In spite of Blake’s lucky shot, he realised that the castle was nowhere near surrender, so he sent to England for heavy mortars, which, as many readers may be aware, dropped explosive shells directly into the castle without having to batter down the walls.

Rybot writes that the largest mortar – which might have been the one to send its payload crashing through the roof of the old church and into the powder magazine and stores – propelled a shell containing thirty or forty pounds of gunpowder into the air using a propellant charge of ten pounds.

Whichever mortar did the damage, it produced a result that Blake’s ships and the forces on shore had been unable to achieve – the eventual capitulation of Carteret’s garrison.

The Royalists were granted honourable exile in France and Blake went on to further maritime triumphs against the Dutch, in the Mediterranean and at Santa Cruz in the Canaries.

Carteret, meanwhile, appears to have been a born survivor. He served as an admiral in the French navy and endured a period in the Bastille before the end of the Commonwealth allowed him to put what many would have regarded as his pirate past behind him and become one of the most influential figures in Restoration England.

It is dangerous to judge historical figures by contemporary values, but Sir George Carteret clearly had moral standards which would raise eyebrows today.

He profited from the transatlantic slave trade, having been party to a finally unsuccessful bid to establish an English-owned African trading company, and he was also complicit with a scheme which set out to establish what amounted to a feudal structure in the American colonies.

After being granted stewardship of lands in Virginia, the Carolinas and what was to become known as New Jersey, Sir George and others who shared his good fortune devised a political system which had more in common with 12th century Europe than any new world order.

With no regard at all for the democratic values which, in an admittedly primitive form, Cromwell had espoused, Sir George and his fellow colonial entrepreneurs favoured a rigid division of society with a figure called the Palatine at its summit.

Below him was a class of landowners called the Landgraves, a title borrowed from Germany on the grounds that no English noble ranks were to be used in America.

Then came the Caciques, a native American term for chiefs, who were to be the ‘nobility of the province’.
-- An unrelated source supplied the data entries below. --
Lemma admins_routes_outcome r (w w' : AW) a :
  tidy_at (aw_src w) -> target r = None ->
  handlePutAdmins Version parse semantic yaml print d r w = (w', a)
  \/ handlePutAdminBinding Version parse semantic yaml print d r w = (w', a)
  \/ handleDeleteAdminBinding Version parse semantic yaml print d r w = (w', a) -> outcome r a w w'.
Proof.
  intros Ht Htar Hh.
  assert (forall b : Answer, outcome r b w w) as Hkeep by (intros b; apply outcome_same; auto).
  destruct Hh as [Hh|[Hh|Hh]]; (eapply with_admin_outcome; [done..|]); clear Hh; intros Hh; cbv zeta in Hh.
  - destruct (decodeBody r) as [l|]; [|by injection Hh as <- <-]. case_decide; [by injection Hh as <- <-|].
    destruct (mutateDocument w (if_match r) _) as [w1 res] eqn:Em. eapply (admins_outcome _ _ _ _ _ _ _ _ Ht Htar Em).
    + by destruct res as [[v []]|e]; injection Hh as <- _.
    + intros doc doc' x Hw. rewrite rbind_Ok. intros (doc2 & Hset & [= <- _]).
      destruct (to_node l) as [n|] eqn:En; [|unfold setMappingKey in Hset; by case_match].
      apply to_node_list in En as ->. exists (map Scalar l).
      apply (setMappingKey_edited "admins" (Node SequenceNode "" (map Scalar l))); [done| |done|exact Hset].
      clear. simpl. by induction l.
  - case_decide; [by injection Hh as <- <-|].
    destruct (mutateDocument w (if_match r) _) as [w1 res] eqn:Em. eapply (admins_outcome _ _ _ _ _ _ _ _ Ht Htar Em).
    + by destruct res as [[v []]|e]; injection Hh as <- _.
    + intros doc doc' x Hw Hf. eexists. by eapply (addScalar_edited "admins").
  - case_decide; [by injection Hh as <- <-|]. case_decide; [by injection Hh as <- <-|].
    destruct (mutateDocument w (if_match r) _) as [w1 res] eqn:Em. eapply (admins_outcome _ _ _ _ _ _ _ _ Ht Htar Em).
    + by destruct res as [[v []]|e]; injection Hh as <- _.
    + intros doc doc' x Hw Hf. eexists. by eapply (removeScalar_edited "admins").
Qed.

Lemma handler_outcome r (w w' : AW) a :
  tidy_at (aw_src w) -> ~ whole r -> Handler r w = (w', a) -> outcome r a w w'.
Proof.
  intros Ht Hwhole. unfold AdminApi.Handler. intros Hh.
  apply serve_routes_cases in Hh as [[-> Hs]|(rt & vars & Hrt & Hm & Hp & Hh)]; [by apply outcome_same; [|left]|].
  fold (segments r) in Hp. unfold config_routes in Hrt. cbv zeta in Hrt.
  repeat (apply elem_of_cons in Hrt as [->|Hrt]); [..|by apply not_elem_of_nil in Hrt];
    remember (segments r) as path eqn:Hpath; symmetry in Hpath; route_path Hp; cbn [fst snd] in Hm; symmetry in Hm;
    unfold fixed, named in Hh; cbn [fst snd head default from_option id] in Hh; rename H into Hseg.
  all: try (reads Ht Hh).
  all: try (by eapply admins_routes_outcome; [exact Ht|targets Hseg|eauto]).
  all: try (removes Ht Hm Hh Hseg).
  - by destruct Hwhole.
  - by eapply handlePutFeed_outcome.
  - by eapply handlePutOIDCIssuer_outcome.
  - by eapply delete_issuer_outcome.
  - eapply handlePutAccessPolicy_outcome; [exact Ht|exact Hm|targets Hseg|exact Hh].
  - eapply handlePutBinding_outcome; [exact Ht|exact Hm|targets Hseg|exact Hh].
  - eapply handlePutPeer_outcome; [exact Ht|exact Hm|targets Hseg|exact Hh].
Qed.

Lemma put_config_tree r (w w' : AW) a :
  handlePutConfig Version parse semantic d r w = (w', a) ->
  tree Version yaml (aw_src w') = if success a then yaml (limit_read maxDocument (rq_body r)) else tree Version yaml (aw_src w).
Proof.
  unfold handlePutConfig, with_admin. destruct (requireAdmin d r) as [id|b] eqn:E.
  2: { intros [= <- <-]. apply require_refuses in E. unfold success. destruct E as [E|E]; by rewrite E. }
  unfold replaceDocument. destruct (dp_db d), (dp_lock d); simpl; try by intros [= <- <-].
  destruct (Update _ _ _ _ _ _ _) as [[m s] [[c v]|e]] eqn:Eu; intros [= <- <-].
  - apply Update_cases in Eu as (_ & _ & _ & _ & Hd & _). simpl. unfold tree. rewrite Hd; [done|].
    etrans; [apply limit_read_length; done|by vm_compute].
  - rewrite config_error_fails. apply Update_cases in Eu as [_ Hd]. unfold tree. simpl. by rewrite Hd.
Qed.

Lemma whole_outcome r (w w' : AW) a :
  whole r -> Handler r w = (w', a) ->
  tree Version yaml (aw_src w') = if success a then yaml (limit_read maxDocument (rq_body r)) else tree Version yaml (aw_src w).
Proof.
  intros [Hput Hconf]. unfold AdminApi.Handler. intros Hh.
  apply serve_routes_cases in Hh as [[-> ->]|(rt & vars & Hrt & Hm & Hp & Hh)]; [done|].
  fold (segments r) in Hp. rewrite Hconf in Hp. unfold config_routes in Hrt. cbv zeta in Hrt.
  repeat (apply elem_of_cons in Hrt as [->|Hrt]); [..|by apply not_elem_of_nil in Hrt]; cbn [fst snd] in Hm, Hp;
    try (rewrite Hput in Hm; discriminate Hm); try (simpl in Hp; repeat case_decide; done).
  by apply put_config_tree.
Qed.


(** *** Reading back *)

Lemma in_step_decoded (w : AW) :
  in_step w -> exists doc c s3, tree Version yaml (aw_src w) = Some doc /\ strict (expanded env doc) = Some c
    /\ current w = with_s3 (applyDefaults c) s3.
Proof.
  intros (raw & Hs & Hl & Ha & _). unfold tree. rewrite Hs. simpl. unfold accept, Parse, limit_read in Ha.
  rewrite decide_True in Ha by done. destruct (yaml raw) as [doc|]; [|done]. exists doc. unfold expanded.
  destruct (expandNode env doc) as [doc' missing]. case_decide; [done|]. destruct (strict doc') as [c|] eqn:Es; [|done].
  exists c. destruct (resolveSecrets file _) as [s3|]; [|done]. exists s3.
  destruct (validate _); [|done]. destruct (semantic _); [|done]. injection Ha as <-. done.
Qed.

Lemma read_back {A} `{!Wire A} pl (name_of : A -> string) list_of `{!DecodeLaws strict A pl name_of list_of}
  (w : AW) name v n :
  (forall c s, list_of (with_s3 (applyDefaults c) s) = list_of c) ->
  in_step w -> (forall doc, tree Version yaml (aw_src w) = Some doc -> plain_place env doc pl) ->
  view (aw_src w) pl name = Some n -> to_node v = Some n ->
  List.find (fun a => bool_decide (name_of a = name)) (list_of (current w)) = Some v.
Proof.
  intros Hlist (doc & c & s3 & Ht & Hs & ->)%in_step_decoded Hpl Hv Hn. rewrite Hlist.
  apply of_node_list in Hs. rewrite (entries_expanded _ _ _ (Hpl _ Ht)) in Hs.
  erewrite find_decoded; [|exact of_node_name|exact Hs]. unfold view in Hv. rewrite Ht in Hv. simpl in Hv.
  unfold entry in Hv. rewrite Hv. simpl. by apply of_to_node.
Qed.

Context `{DF : !DecodeLaws strict FeedConfig feeds fc_name cfg_feeds,
          DO : !DecodeLaws strict OIDCIssuer issuers oi_issuer (fun c => ac_oidc (cfg_auth c)),
          DP : !DecodeLaws strict PeerConfig peers pc_name (fun c => rc_peers (cfg_replication c)),
          DA : !DecodeLaws strict AccessPolicyConfig access_policies ap_name cfg_access_policies,
          DB : !DecodeLaws strict BindingConfig bindings b_name cfg_bindings}.

(** The handler that shows one item. *)
Definition show_item (pl : Place) (name : string) : HttpReq -> AW -> AW * Answer :=
  if decide (pl = feeds) then handleGetFeed d name
  else if decide (pl = access_policies) then handleGetAccessPolicy d name
  else if decide (pl = bindings) then handleGetBinding d name
  else if decide (pl = peers) then handleGetPeer d name
  else handleGetOIDCIssuer d.

Lemma target_place r pl name : target r = Some (pl, name) -> pl ∈ resource_places.
Proof. unfold target. intros H. repeat case_match; simplify_eq; by repeat ((by left) || right). Qed.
Beneath them were lords of the manors, who, in parallel with Jersey custom, would administer justice through a manorial court, and preside over tenants, or leet men.

Leet men and women were not to leave their land without permission of their lord and their offspring were to be condemned to maintain their status ‘to all generations’.

They could, however, draw comfort from being notionally superior to the lowest of the colony’s classes, slaves transported from Africa.

This ‘Grand Model’ was widely praised in England, but it never became a practical reality because, during Carteret’s era, too few people settled in the American colonies to make it a practical structure.

If Carteret’s idea of social stability failed to take hold and was ultimately displaced and made ridiculous by the USA’s radically different model of democracy, he and his fellow American landowners can be credited with a genuine achievement.

If, in the 18th century, General James Wolfe ensured that Canada was to be a British rather than French possession, in the 17th century Carteret and others were responsible for establishing England and the English language as dominant forces in what was to become the United States.

The colonies in the Carolinas, Virginia and New Jersey might have suffered greatly as Europeans tried to establish a foothold on the fringes of a new and hostile continent, but the English presence – coupled with events back in Europe – finally made sure that Spanish and Dutch aspirations in the northern part of the New World died a death.

It can be argued that had it not been for Sir George Carteret and a small number of his contemporaries, present-day America north of America and south of the Canadian border might have been speaking principally Spanish, perhaps with some significant Dutch enclaves.

* Dixon’s book on Blake has been digitised by Microsoft and can be downloaded from the internet.